24 Şubat 2014 23:40 tsi
PADİŞAH TORUNU VE ATATÜRK Neticede, hatası, kusuru, günahı sevabıyla kök de, gövde de, meyveler de bu bahçenin ya… Asıl önemli olan bu değil mi?

Padişah torunu ve Atatürk!

Atatürk'ü din düşmanlığı ile suçlayan ve güya "Osmanlı'ya ihanet etti" iddiasıyla yerden yere vuranlara 2. Abdülhamid'in torunu Nilhan Osmanoğlu'nun bakışını örnek almalarını ne kadar isterdik.

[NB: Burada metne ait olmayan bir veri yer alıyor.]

(** ** Gap detector *)

Lemma is_price_spec x : is_price x = true -> price x.
Proof.
  unfold is_price, price. intro H. apply andb_true_iff in H. destruct H as [E L].
  split; [now apply feq_true | now apply flt_true].
Qed.

Lemma is_priced_spec row : is_priced row = true -> priced row.
Proof.
  unfold is_priced, priced. intro H.
  apply andb_true_iff in H. destruct H as [H Hc].
  apply andb_true_iff in H. destruct H as [H Hl].
  apply andb_true_iff in H. destruct H as [Ho Hh].
  split; [| split; [| split]]; now apply is_price_spec.
Qed.

Lemma all_priced df : forallb is_priced df = true -> Forall priced df.
Proof.
  intro H. apply Forall_forall. intros row Hin.
  apply is_priced_spec. rewrite forallb_forall in H. now apply H.
Qed.

Lemma fvg_at_shape cfg check_time i c1 c2 c3 f :
  fvg_at cfg check_time i c1 c2 c3 = Some f ->
  FVG.bottom f < FVG.top f
  /\ FVG.midpoint f = fquot (fadd (FVG.top f) (FVG.bottom f)) 2
  /\ (FVG.direction f = "bullish" \/ FVG.direction f = "bearish")
  /\ FVG.candle2_idx f = (i + 1)%Z /\ FVG.candle3_idx f = (i + 2)%Z
  /\ FVG.fvg_candle_low f = low c2 /\ FVG.fvg_candle_high f = high c2.
Proof.
  unfold fvg_at.
  destruct (check_time && negb (is_in_fvg_window cfg (time c2))); [discriminate |].
  destruct (fgt (low c3) (high c1)) eqn:Eup.
  - intro H. injection H as <-. simpl. apply fgt_true in Eup. tauto.
  - destruct (flt (high c3) (low c1)) eqn:Edown; [| discriminate].
    intro H. injection H as <-. simpl. apply flt_true in Edown. tauto.
Qed.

Nilhan Hanım, "Atatürk bir Osmanlı paşası. Osmanlı'nın iyisiyle kötüsüyle her şeyini benimsediğimiz için ona karşı bir kinimiz yok. O zaman öyle gerekiyormuş demek ki. Şu yanlış yapılmış, bu doğru yapılmış demek şimdi doğru değil. Her dönemin kendi şartları var. Ne gerektiriyor bilemediğimiz için, doğru veya yanlış diyemem hiçbir şeye."
Ve ilave ediyor:
"-Sultan Vahdettin dahi Atatürk hakkında tek kötü kelime söyletmemişken bizim haddimize değil!"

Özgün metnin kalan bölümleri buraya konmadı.